What is really needed is to reduce the amount of work the service has to do to establish authorization, without

doing so by looking up the actual person However the traditional view of people being given roles does not work

very well in the grid either. The main issues are that it is very difficult to give people meaningful roles, and people

understand different things by those roles. These systems also tend to lose the security granularity to the stage

where it is difficult to determine who uses a system if you need to. They do however make authorization much

simpler as you are only checking whether a certain role can use a service. Therefore what is actually needed is the

flexibility of a role based system, but with the potential to hold the same amount of information as the current

systems. This is a somewhat daunting task as at first it would appear that the two methods are in direct opposition

to each other. However it is possible to augment the two successfully, as described below:

Role Augmented X.509 Authorization (RAXA)

In order to make this security model as simple as possible. Basically Globus(general grid infrastructure(model))

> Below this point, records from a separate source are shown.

(* ===== verification/ListThms.v ===== *)
(** * Properties of [lib/kernel/list.c]

    The claims about the list component, each with a memory on which it
    applies. *)

From S2P Require Import Prelude ListModel ListRep ListOps ListOrder ListSpec.

(** ** A concrete memory

    Two lists, at 16 with elements 64, 80, 96 and at 32 with element 112, and
    an element 128 that is in no list. *)
Definition demo_mem : mem := list_to_map
  [ (16, ListElem 0 64); (64, ListElem 16 80); (80, ListElem 64 96);
    (96, ListElem 80 24); (24, ListElem 96 0);
    (32, ListElem 0 112); (112, ListElem 32 40); (40, ListElem 112 0);
    (128, ListElem 7 7) ].

Definition demo_key (a : Z) : Z := a / 16 mod 3.
Definition demo_less (a b : Z) : bool := demo_key a <? demo_key b.

#[global] Instance demo_swo : StrictWeakOrder demo_less.
Proof. unfold demo_less. split; intros; lia. Qed.

Ltac rep_tac :=
  split; [ repeat split; vm_compute; reflexivity
         | apply (bool_decide_unpack _); vm_compute; exact I
         | apply (bool_decide_unpack _); vm_compute; exact I
         | vm_compute; reflexivity | vm_compute; reflexivity ].

Lemma demo_rep1 : rep demo_mem 16 [64; 80; 96].
Proof. rep_tac. Qed.

Lemma demo_rep2 : rep demo_mem 32 [112].
Proof. rep_tac. Qed.

Lemma demo_disjoint a : a ∈ whole 16 [64; 80; 96] -> a ∉ whole 32 [112].
Proof. unfold whole, head_of, tail_of. simpl. set_solver by lia. Qed.

(** The memory cells of a list are determined by the sequence it holds. *)
Lemma rep_determines m m' l xs a :
  rep m l xs -> rep m' l xs -> a ∈ whole l xs -> m !! a = m' !! a.
Proof.
  intros H H' Ha.
  assert (Hnext : forall f, fl m a f = fl m' a f).
  { intros f. unfold whole in Ha. apply elem_of_cons in Ha as [->|Ha].
    { destruct f; [by rewrite (rep_head _ _ _ H), (rep_head _ _ _ H')|].
      destruct (rep_ends _ _ _ H) as [-> _]. by destruct (rep_ends _ _ _ H') as [-> _]. }
    apply elem_of_app in Ha as [Ha| ->%list_elem_of_singleton].
    - apply list_elem_of_split in Ha as (us & vs & ->).
      destruct (rep_elem _ _ _ _ _ H) as (H1 & H2 & _).
      destruct (rep_elem _ _ _ _ _ H') as (H1' & H2' & _). destruct f; congruence.
    - destruct f; [|by rewrite (rep_tail _ _ _ H), (rep_tail _ _ _ H')].
      destruct (rep_ends _ _ _ H) as (_ & -> & _). by destruct (rep_ends _ _ _ H') as (_ & -> & _). }
  pose proof (Hnext FPrev) as Hp. pose proof (Hnext FNext) as Hn. unfold fl in *.
  destruct (m !! a) as [[p n]|], (m' !! a) as [[p' n']|]; simplify_eq/=; done.
Qed.

(** ** Sorting *)

(** C5: [list_sort] terminates without tripping an assertion for every strict
    weak order, and leaves the stable sort of the sequence in the list: the
    same elements in nondecreasing order, with elements that compare equal in
    their original order; nothing outside the list is written.  A budget above
    the number of elements is enough for every loop. *)
Theorem list_sort_correct less `{!StrictWeakOrder less} m l xs fuel :
  rep m l xs -> (length xs < fuel)%nat -> Z.of_nat (length xs) < 2 ^ 32 ->
  exists m' xs', list_sort less fuel l m = Ok (tt, m') /\ rep m' l xs' /\
    xs' ≡ₚ xs /\ nondecreasing less xs' /\
    (forall z, List.filter (eqv less z) xs' = List.filter (eqv less z) xs) /\
    xs' = sort_ordered less xs /\ outside (whole l xs) m m'.
Proof.
  intros H Hf Hlen. destruct (list_sort_sorts less m l xs fuel) as (m' & Hrun & Hrep & Ho); [done..|].
  destruct (sort_ordered_stable less xs) as [S1 S2].
  exists m', (sort_ordered less xs). by split_and!; [| |apply sort_ordered_perm| | | |].
Qed.

Lemma list_sort_correct_witness :
  exists m' xs', list_sort demo_less 4 16 demo_mem = Ok (tt, m') /\ rep m' 16 xs' /\
    xs' ≡ₚ [64; 80; 96] /\ nondecreasing demo_less xs' /\
    (forall z, List.filter (eqv demo_less z) xs' = List.filter (eqv demo_less z) [64; 80; 96]) /\
    xs' = sort_ordered demo_less [64; 80; 96] /\ outside (whole 16 [64; 80; 96]) demo_mem m'.
Proof.
  apply (list_sort_correct demo_less); [exact demo_rep1|simpl; lia|vm_compute; reflexivity].
Defined.

(** [list_insert_ordered] on a sorted list keeps it sorted and puts the
    new element behind every element that is not above it, so insertion into
    a queue is first come, first served among equals. *)
Theorem list_insert_ordered_correct less `{!StrictWeakOrder less} m l xs e fuel :
  rep m l xs -> (length xs < fuel)%nat -> e <> NULL -> has m e -> e ∉ whole l xs ->
  nondecreasing less xs ->
  exists m' us vs, xs = us ++ vs /\ list_insert_ordered less fuel l e m = Ok (tt, m') /\
    rep m' l (us ++ e :: vs) /\ nondecreasing less (us ++ e :: vs) /\
    Forall (fun u => less e u = false) us /\ Forall (fun v => less e v = true) vs /\
    outside (e :: whole l xs) m m'.
Proof.
  intros H Hf He Hh Hout Hs.
  destruct (list_insert_ordered_ok less m l xs e fuel) as (m' & Hrun & Hrep & Ho); [done..|].
  destruct (insert_ordered_sorted less e xs Hs) as (us & vs & Heq & E & Hu & Hv & Hs').
  rewrite E in Hrep. by exists m', us, vs.
Qed.

Lemma list_insert_ordered_correct_witness :
  exists m' us vs, [112] = us ++ vs /\ list_insert_ordered demo_less 2 32 128 demo_mem = Ok (tt, m') /\
    rep m' 32 (us ++ 128 :: vs) /\ nondecreasing demo_less (us ++ 128 :: vs) /\
    Forall (fun u => demo_less 128 u = false) us /\ Forall (fun v => demo_less 128 v = true) vs /\
    outside (128 :: whole 32 [112]) demo_mem m'.
Proof.
  apply (list_insert_ordered_correct demo_less); [exact demo_rep2|simpl; lia|done| | |].
  - by eexists.
  - apply (bool_decide_unpack _); vm_compute; exact I.
  - repeat constructor.
Defined.

(** [list_reverse] reverses the list in place; a budget above the number
    of elements is enough. *)
Theorem list_reverse_correct m l xs fuel :
  rep m l xs -> (length xs < fuel)%nat ->
  exists m', list_reverse fuel l m = Ok (tt, m') /\ rep m' l (reverse xs) /\
    outside (whole l xs) m m'.
Proof. apply list_reverse_ok. Qed.

Lemma list_reverse_correct_witness :
  exists m', list_reverse 4 16 demo_mem = Ok (tt, m') /\ rep m' 16 (reverse [64; 80; 96]) /\
    outside (whole 16 [64; 80; 96]) demo_mem m'.
Proof. apply list_reverse_correct; [exact demo_rep1|simpl; lia]. Defined.

(** [list_splice] moves the range FIRST..LAST (exclusive) of one list in
    front of BEFORE in another: the first list loses exactly that segment, the
    second one gains it at that place, and no other memory changes. *)
Theorem list_splice_correct m l xs ys zs l2 us vs y :
  rep m l (xs ++ ys ++ zs) -> rep m l2 (us ++ vs) -> head ys = Some y ->
  (forall a, a ∈ whole l (xs ++ ys ++ zs) -> a ∉ whole l2 (us ++ vs)) ->
  exists m', list_splice (first_of l2 vs) y (first_of l zs) m = Ok (tt, m') /\
    rep m' l (xs ++ zs) /\ rep m' l2 (us ++ ys ++ vs) /\
    outside (whole l (xs ++ ys ++ zs) ++ whole l2 (us ++ vs)) m m'.
Proof. apply list_splice_across. Qed.

Lemma list_splice_correct_witness :
  exists m', list_splice 112 64 96 demo_mem = Ok (tt, m') /\
    rep m' 16 [96] /\ rep m' 32 [64; 80; 112] /\
    outside (whole 16 [64; 80; 96] ++ whole 32 [112]) demo_mem m'.
Proof.
  apply (list_splice_correct demo_mem 16 [] [64; 80] [96] 32 [] [112] 64);
    [exact demo_rep1|exact demo_rep2|done|exact demo_disjoint].
Defined.

(** [list_remove] undoes [list_insert]: it returns the element that was
    given as BEFORE, and every memory cell but the inserted element itself is
    as it was. *)
Theorem list_insert_remove_roundtrip m l xs ys e :
  rep m l (xs ++ ys) -> e <> NULL -> has m e -> e ∉ whole l (xs ++ ys) ->
  exists m1 m2, list_insert (first_of l ys) e m = Ok (tt, m1) /\
    rep m1 l (xs ++ e :: ys) /\ list_remove e m1 = Ok (first_of l ys, m2) /\
    rep m2 l (xs ++ ys) /\ outside [e] m m2.
Proof.
  intros H He Hh Hout.
  destruct (list_insert_ok m l xs ys e H He Hh Hout) as (m1 & R1 & H1 & O1).
  destruct (list_remove_ok m1 l xs e ys H1) as (m2 & R2 & H2 & O2 & _).
  exists m1, m2. split_and!; [done..|]. destruct O1 as [D1 O1], O2 as [D2 O2].
  split; [congruence|]. intros a Ha.
  destruct (decide (a ∈ whole l (xs ++ ys))) as [Hin|Hin].
  - by eapply rep_determines.
  - assert (a ∉ whole l (xs ++ e :: ys)) by (unfold whole in *; set_solver).
    by rewrite O2, O1.
Qed.

Lemma list_insert_remove_roundtrip_witness :
  exists m1 m2, list_insert 80 128 demo_mem = Ok (tt, m1) /\
    rep m1 16 [64; 128; 80; 96] /\ list_remove 128 m1 = Ok (80, m2) /\
    rep m2 16 [64; 80; 96] /\ outside [128] demo_mem m2.
Proof.
  apply (list_insert_remove_roundtrip demo_mem 16 [64] [80; 96] 128);
    [exact demo_rep1|done|by eexists|].
  apply (bool_decide_unpack _); vm_compute; exact I.
Defined.

(** [list_unique] keeps the first of each group of adjacent equal
    elements, so that no two neighbours are left equal, and appends the others
    to DUPLICATES; nothing is lost. *)
Theorem list_unique_correct less m l d x xs ds fuel :
  rep m l (x :: xs) -> rep m d ds -> (length xs < fuel)%nat ->
  (forall a, a ∈ whole l (x :: xs) -> a ∉ whole d ds) ->
  exists m' kept dups, list_unique less fuel l d m = Ok (tt, m') /\
    rep m' l (x :: kept) /\ rep m' d (ds ++ dups) /\ kept ++ dups ≡ₚ xs /\
    adjacent_distinct less x kept /\ outside (whole l (x :: xs) ++ whole d ds) m m'.
Proof.
  intros H Hd Hf Hdisj.
  destruct (list_unique_ok less m l d x xs ds fuel) as (m' & Hrun & H1 & H2 & Ho); [done..|].
  exists m', (unique_adj less x xs).1, (unique_adj less x xs).2.
  split_and!; [done..|apply unique_adj_perm|apply unique_adj_distinct|done].
Qed.

Lemma list_unique_correct_witness :
  exists m' kept dups, list_unique (fun a b => a / 40 <? b / 40) 3 16 32 demo_mem = Ok (tt, m') /\
    rep m' 16 (64 :: kept) /\ rep m' 32 ([112] ++ dups) /\ kept ++ dups ≡ₚ [80; 96] /\
    adjacent_distinct (fun a b => a / 40 <? b / 40) 64 kept /\
    outside (whole 16 [64; 80; 96] ++ whole 32 [112]) demo_mem m'.
Proof.
  apply list_unique_correct; [exact demo_rep1|exact demo_rep2|simpl; lia|exact demo_disjoint].
Defined.

(** [list_max] returns the earliest of the largest elements and [list_min]
    the earliest of the smallest: everything in front of the result is
    strictly smaller (larger), nothing behind it is larger (smaller). *)
Theorem list_extrema_correct less `{!StrictWeakOrder less} m l x xs fuel :
  rep m l (x :: xs) -> (length xs < fuel)%nat ->
  exists mx mn, list_max less fuel l m = Ok (mx, m) /\ list_min less fuel l m = Ok (mn, m) /\
    (exists us vs, x :: xs = us ++ mx :: vs /\
      Forall (fun u => less u mx = true) us /\ Forall (fun v => less mx v = false) vs) /\
    (exists us vs, x :: xs = us ++ mn :: vs /\
      Forall (fun u => less mn u = true) us /\ Forall (fun v => less v mn = false) vs).
Proof.
  intros H Hf. exists (max_from less x xs), (min_from less x xs).
  split_and!; [by apply list_max_ok|by apply list_min_ok|by apply max_from_spec|].
  rewrite min_from_max. by apply (max_from_spec (fun a b => less b a)).
Qed.

Lemma list_extrema_correct_witness :
  exists mx mn, list_max demo_less 3 16 demo_mem = Ok (mx, demo_mem) /\
    list_min demo_less 3 16 demo_mem = Ok (mn, demo_mem) /\
    (exists us vs, [64; 80; 96] = us ++ mx :: vs /\
      Forall (fun u => demo_less u mx = true) us /\ Forall (fun v => demo_less mx v = false) vs) /\
    (exists us vs, [64; 80; 96] = us ++ mn :: vs /\
      Forall (fun u => demo_less mn u = true) us /\ Forall (fun v => demo_less v mn = false) vs).
Proof. apply (list_extrema_correct demo_less); [exact demo_rep1|simpl; lia]. Defined.

(** A list is a first-in first-out queue: [list_push_back] followed by
    [list_pop_front] takes the oldest element out, in particular the pushed
    one when the list was empty; [list_pop_front] on an empty list trips its
    assertion and [list_size] counts the elements. *)
Theorem list_fifo m l xs e fuel :
  rep m l xs -> e <> NULL -> has m e -> e ∉ whole l xs -> (length xs + 1 < fuel)%nat ->
  exists m1 m2, list_push_back l e m = Ok (tt, m1) /\
    list_size fuel l m1 = Ok (u32 (Z.of_nat (length xs) + 1), m1) /\
    list_pop_front l m1 = Ok (first_of l (xs ++ [e]), m2) /\
    rep m2 l (tail (xs ++ [e])) /\
    (xs = [] -> list_pop_front l m = Err EAssert /\ list_pop_front l m2 = Err EAssert).
Proof.
  intros H He Hh Hout Hf.
  destruct (list_push_back_ok m l xs e H He Hh Hout) as (m1 & R1 & H1 & O1).
  destruct (xs ++ [e]) as [|y ys] eqn:E; [by destruct xs|].
  destruct (list_pop_front_ok m1 l y ys H1) as (m2 & R2 & H2 & O2 & _).
  assert (length (y :: ys) = length xs + 1)%nat as Hlen by (rewrite <-E, length_app; done).
  exists m1, m2. split_and!; [done| |done|done|].
  - rewrite (list_size_ok m1 l (y :: ys) fuel H1) by lia. do 3 f_equal. lia.
  - intros ->. simplify_eq/=. split; by apply list_pop_front_empty.
Qed.

Lemma list_fifo_witness :
  exists m1 m2, list_push_back 32 128 demo_mem = Ok (tt, m1) /\
    list_size 3 32 m1 = Ok (2, m1) /\
    list_pop_front 32 m1 = Ok (112, m2) /\ rep m2 32 [128] /\
    ([112] = [] -> list_pop_front 32 demo_mem = Err EAssert /\ list_pop_front 32 m2 = Err EAssert).
Proof.
  apply (list_fifo demo_mem 32 [112] 128 3); [exact demo_rep2|done|by eexists| |simpl; lia].
  apply (bool_decide_unpack _); vm_compute; exact I.
Defined.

uses X.509 certificates for authentication and authorization purposes. One of the problems with this approach is

related to the way in which authorization occurs. The existing Globus security model only authorizes individuals to

use machines, rather than groups of people. As the X.509 protocol is virtually standardized and well accepted this

document wisely does not alter its operation in any way. It does however add to the authentication and

authorization process an extra piece of evidence besides the X.509 certificate itself. This evidence is held within a

separate file that accompanies the certificate. This approach avoids the need to re-engineer the existing X.509

format to add any extra fields. This proposal assumes a user may wish to have more than one “role” relating to

them in the file. In its present form this information cannot be used as a validation mechanism due to its lack of

credibility. Meaning anybody could write the entire accompanying file or alter it, or lie about their role in the

company; therefore it is clear that individual users could not be trusted to write their own entries for security

reasons. Thus a user could request an entry from a trusted centralized authority at each company / VO, which

could in turn write the entry itself and send it to the user (after checking on the users request). However this still

poses the problem that the user could change the entry when they receive it. In order to secure the individual

entries from tampering and to prove who created them a type of digital signature can be created.

**Role entry consists of Name of organization, Unique identifier from X.509 certificate, Date Issued, Date of

Expiry

Conclusion

In conclusion it is easy to see that the requirements of grid computing are complex, and in order to encompass new

abilities and even a new interface paradigm, a number of changes are inevitable. This report highlights in

particular issues relating to Globus, and the use of the X.509 certificate model for authentication purposes. This

report also put forward a new form of Role based Action Control (RBAC)in the form of the RAXA extension

proposal. Given the complexities of grid computing it is possible that RBAC mechanisms may play a part in the

future of grid computing in order to streamline access rights. However a considerable amount of work would be

required in the area to determine what level of integration with existing mechanisms is feasible.